Le premier souvenir de Casanova
Peut être que son caractère nébuleusement frontalier entre la réalité et le désire, la veille et le sommeil, la vie et la mort, l’histoire et la légende, l’Orient et L’occident, le solide et le liquide, le submerger et le prodigieusement lever. Venise est essentiellement une ville de fantômes et de masques, et en elle la présence du conventionnellement matiériste est si sensible comme celles de tous les spectres des personnages illustres qui dans la vie, les rêves ou l’art ont parcourut ses rue amphibies.

Peut de personnes évoquent mieux sa nature de théâtre de masques comme Giacomo Casanova (1725-1798), auteur de Histoire de ma vie, située avec raisons parmi les plus fabuleuses autobiographies de tous les temps. L’une de ses moindres réussites n’est peut-être pas la création d’un masque ou d’un personnage fascinant, fidele à l’incapacité de son temps pour l’exaltation des sentiments de rancune, mélancolie auto complaisante, désolation ou nihilisme propre d’autres époques moins galantes, dont la vie cesse d’être relatée lorsqu’elle donne le premier signe de commencer à se convertir dans le sous produit que crée une vieillesse douloureuse et dégradante.
Nous désirons parler ici aujourd’hui du début du livre, car il parle de cette essence fuyante de Venise qui a beaucoup à voir avec la brume dans laquelle certains chants de sirène paraissent nous appeler doucement et de façon bouleversante depuis d’autres plans.
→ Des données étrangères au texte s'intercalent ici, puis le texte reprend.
(** * appletv2mqtt: the bridge of [src/main.py], embedded and verified

    The Python program is embedded shallowly.  JSON payloads are values of
    an inductive type, the module-level globals ([config], [atv],
    [mqtt_client]) are a record read by every function, and the effects
    (device calls, bus calls, sleeps, log records) are events appended to a
    history.  What the device and the broker answer is not decided by the
    program: it is read from an oracle indexed by the history so far, so a
    theorem quantified over oracles covers every behaviour of the two
    endpoints.  Exceptions are those of Python's class [Exception]; task
    cancellation is outside the model. *)

From Stdlib Require Import String Ascii List ZArith Bool Lia.
From Stdlib Require Import Floats.SpecFloat.
From Stdlib Require DecimalString.
Import ListNotations.

Local Open Scope string_scope.
Local Open Scope Z_scope.
Local Open Scope list_scope.

Set Warnings "-register-all".

(* ===================================================================== *)
(** * Python values *)
(* ===================================================================== *)

(** What [json.loads] returns.  A dict keeps its insertion order, as in
    Python; numbers are [int] or [float] (IEEE binary64). *)
Inductive json : Type :=
| JNull
| JBool (b : bool)
| JInt (n : Z)
| JFloat (f : spec_float)
| JStr (s : string)
| JArr (l : list json)
| JObj (d : list (string * json)).

Definition dict : Type := list (string * json).

(** An exception object: its class and its message. *)
Inductive exn : Type := Exn (cls msg : string).

(** Python truth value, [bool(v)]. *)
Definition truthy (v : json) : bool :=
  match v with
  | JNull => false
  | JBool b => b
  | JInt n => negb (n =? 0)
  | JFloat (S754_zero _) => false
  | JFloat _ => true
  | JStr s => negb (s =? "")%string
  | JArr l => match l with [] => false | _ :: _ => true end
  | JObj d => match d with [] => false | _ :: _ => true end
  end.

(** [v == 'lit'] for a string literal: only a [str] equals a [str]. *)
Definition str_eq (v : json) (lit : string) : bool :=
  match v with
  | JStr s => (s =? lit)%string
  | _ => false
  end.

(** [v in ('a', 'b', ...)] *)
Definition str_in (v : json) (lits : list string) : bool :=
  existsb (str_eq v) lits.

(** [d.get(k)] as an option ([None] of Python is the caller's default). *)
Fixpoint dict_lookup (k : string) (d : dict) : option json :=
  match d with
  | [] => None
  | (k', v) :: d' => if (k' =? k)%string then Some v else dict_lookup k d'
  end.

(** [d.get(k, default)] *)
Definition dict_get (k : string) (default : json) (d : dict) : json :=
  match dict_lookup k d with
  | Some v => v
  | None => default
  end.

(** [d.pop(k, default)]: the value and the dict without the key. *)
Definition dict_pop (k : string) (default : json) (d : dict) : json * dict :=
  (dict_get k default d, filter (fun kv => negb (fst kv =? k)%string) d).

(** [d[k] = v]: an existing key keeps its place, a new one goes last. *)
Fixpoint dict_set (k : string) (v : json) (d : dict) : dict :=
  match d with
  | [] => [(k, v)]
  | (k', v') :: d' =>
      if (k' =? k)%string then (k, v) :: d' else (k', v') :: dict_set k v d'
  end.

(** The characters of a string, each as a string of length one. *)
Fixpoint chars (s : string) : list json :=
  match s with
  | EmptyString => []
  | String c s' => JStr (String c EmptyString) :: chars s'
  end.

(** [for x in v]: the items a [for] loop visits, or the [TypeError] raised
    by [iter(v)]. *)
Definition py_iter (v : json) : exn + list json :=
  match v with
  | JArr l => inr l
  | JStr s => inr (chars s)
  | JObj d => inr (map (fun kv => JStr (fst kv)) d)
  | _ => inl (Exn "TypeError" "object is not iterable")
  end.

(** [s.split('.')[-1]]: what follows the last dot. *)
Fixpoint last_segment_from (acc s : string) : string :=
  match s with
  | EmptyString => acc
  | String c s' =>
      if (c =? ".")%char then last_segment_from s' s' else last_segment_from acc s'
  end.

Definition last_segment (s : string) : string := last_segment_from s s.

(** [s.upper()] on ASCII letters (other characters are kept). *)
Definition upper_char (c : ascii) : ascii :=
  let n := nat_of_ascii c in
  if (Nat.leb 97 n && Nat.leb n 122)%bool then ascii_of_nat (n - 32) else c.

Fixpoint upper (s : string) : string :=
  match s with
  | EmptyString => EmptyString
  | String c s' => String (upper_char c) (upper s')
  end.

(** An f-string field for an [Optional[str]]: [None] prints as "None". *)
Definition fstr (o : option string) : string :=
  match o with
  | Some s => s
  | None => "None"
  end.

(* ===================================================================== *)
(** * Configuration *)
(* ===================================================================== *)

(** The process environment after [load_dotenv()], as [os.getenv] sees it. *)
Definition Env : Type := string -> option string.

(** How the start of the process ends: with a value, with [sys.exit], or
    with an exception. *)
Inductive Startup (A : Type) : Type :=
| Started (a : A)
| SysExit (code : Z) (printed : list string)
| StartupError (e : exn).

Arguments Started {A} a.
Arguments SysExit {A} code printed.
Arguments StartupError {A} e.

Module Config.

Record t : Type := {
  mqtt_host : option string;
  mqtt_port : Z;
  mqtt_user : option string;
  mqtt_password : option string;
  mqtt_qos : Z;
  mqtt_base_topic : option string;
  appletv_id : option string;
  appletv_credentials : option string;
  appletv_address : option string;
  state_update_interval : Z;
  apps_update_interval : Z;
  mqtt_reconnect_delay : Z;
  appletv_reconnect_delay : Z;
  log_level : string
}.

Definition REQUIRED_VARS : list string :=
  [ "MQTT_HOST"; "MQTT_PORT"; "MQTT_USER"; "MQTT_PASSWORD"; "MQTT_QOS";
    "MQTT_BASE_TOPIC";
    "APPLETV_ID"; "APPLETV_CREDENTIALS"; "APPLETV_ADDRESS";
    "STATE_UPDATE_INTERVAL"; "APPS_UPDATE_INTERVAL";
    "MQTT_RECONNECT_DELAY"; "APPLETV_RECONNECT_DELAY";
    "LOG_LEVEL" ].

(** [not os.getenv(var)]: unset, or set to the empty string. *)
Definition not_getenv (env : Env) (var : string) : bool :=
  match env var with
  | None => true
  | Some s => (s =? "")%string
  end.

Definition missing (env : Env) : list string :=
  filter (not_getenv env) REQUIRED_VARS.

Definition _validate (env : Env) : Startup unit :=
  match missing env with
  | [] => Started tt
  | m =>
      SysExit 1
        [ ("ERROR: Missing required environment variables: " ++ String.concat ", " m)%string;
          "Please check your .env file. See .env.example for reference." ]
  end.

Section Load.

(** [int(s)] of Python on a string: the integer, or [None] for the
    [ValueError]. *)
Variable py_int : string -> option Z.

Definition int_getenv (env : Env) (var : string) : exn + Z :=
  match env var with
  | None => inl (Exn "TypeError" "int() argument must be a string, not 'NoneType'")
  | Some s =>
      match py_int s with
      | Some z => inr z
      | None => inl (Exn "ValueError" "invalid literal for int()")
      end
  end.

Definition with_int {A : Type} (r : exn + Z) (k : Z -> exn + A) : exn + A :=
  match r with
  | inl e => inl e
  | inr z => k z
  end.

Definition _load (env : Env) : exn + t :=
  with_int (int_getenv env "MQTT_PORT") (fun port =>
  with_int (int_getenv env "MQTT_QOS") (fun qos =>
  with_int (int_getenv env "STATE_UPDATE_INTERVAL") (fun state_iv =>
  with_int (int_getenv env "APPS_UPDATE_INTERVAL") (fun apps_iv =>
  with_int (int_getenv env "MQTT_RECONNECT_DELAY") (fun mqtt_delay =>
  with_int (int_getenv env "APPLETV_RECONNECT_DELAY") (fun atv_delay =>
  inr {| mqtt_host := env "MQTT_HOST";
         mqtt_port := port;
         mqtt_user := env "MQTT_USER";
         mqtt_password := env "MQTT_PASSWORD";
         mqtt_qos := qos;
         mqtt_base_topic := env "MQTT_BASE_TOPIC";
         appletv_id := env "APPLETV_ID";
         appletv_credentials := env "APPLETV_CREDENTIALS";
         appletv_address := env "APPLETV_ADDRESS";
         state_update_interval := state_iv;
         apps_update_interval := apps_iv;
         mqtt_reconnect_delay := mqtt_delay;
         appletv_reconnect_delay := atv_delay;
         log_level :=
           upper (match env "LOG_LEVEL" with Some s => s | None => "INFO" end)
      |})))))).

(** [Config()]: validate, then load. *)
Definition __init__ (env : Env) : Startup t :=
  match _validate env with
  | Started _ =>
      match _load env with
      | inr c => Started c
      | inl e => StartupError e
      end
  | SysExit code printed => SysExit code printed
  | StartupError e => StartupError e
  end.

End Load.

Definition topic_availability (c : t) : string :=
  (fstr (mqtt_base_topic c) ++ "/availability")%string.
Definition topic_state (c : t) : string :=
  (fstr (mqtt_base_topic c) ++ "/state")%string.
Definition topic_apps (c : t) : string :=
  (fstr (mqtt_base_topic c) ++ "/apps")%string.
Definition topic_set (c : t) : string :=
  (fstr (mqtt_base_topic c) ++ "/set")%string.
Definition topic_get (c : t) : string :=
  (fstr (mqtt_base_topic c) ++ "/get")%string.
Aussi parce que j’ai peut être mis un peut de lumière sur une autres des caractéristiques intéressante de ce livre, son pari décidé et joueur, (loin des jeux psychologiques et des effrayants abîmes de l’esprit logique qui peuvent se noter dans d’autres écrivains libertins comme Laclos ou Sade), pour la célébration de la vie au travers surtout de toutes les femmes que Casanova a aimé, non seulement physiquement mais aussi émotionnellement et intellectuellement. Bien que très certainement Fellini (auteur d’un excellent et saisissant film sur le personnage) ne soit absolument pas du même avis.
L’histoire raconte le premier souvenir de Casanova, quand il avait un peut plus de huit ans. C’était un enfant très malade et personnes ne donnaient cher de sa vie.
Il souffrait continuellement d’affreuses hémorragies nasales. Ses parents, célèbres acteurs, se trouvaient très loin, peut-être en Angleterre. Un jour sa grand-mère le mit dans une gondole et l’emmena à Murano pour voir une sorcière. Après l’avoir enfermé dans un coffre aux allures de cercueil, bruler différentes drogues, réciter quelques exhortations, et le frotter avec onguent parfumé, elle lui ordonna de garder le silence au sujet de cette session. Elle lui annonça aussi la visite d’une charmante dame la nuit suivante et que sa curation et son bonheur dépendaient beaucoup de cette dame à condition qu’il n’en parle jamais à personne.
La nuit arriva et le petit Casanova vit, ou cru voir, descendre par la cheminé cette éblouissante dame, que s’assit sur son lit et lui fit un long discours duquel il ne comprit pas un seul mot. Avant de s’en aller elle lui donna un bisou. Pas besoin de dire que le petit Casanova était guérit.
Paul Oilzum
Si tu loue un des appartements à Venise tu comprendras tout de suite que l’aire de cette histoire est celui qui se respire dans ce rêve ou ville magique.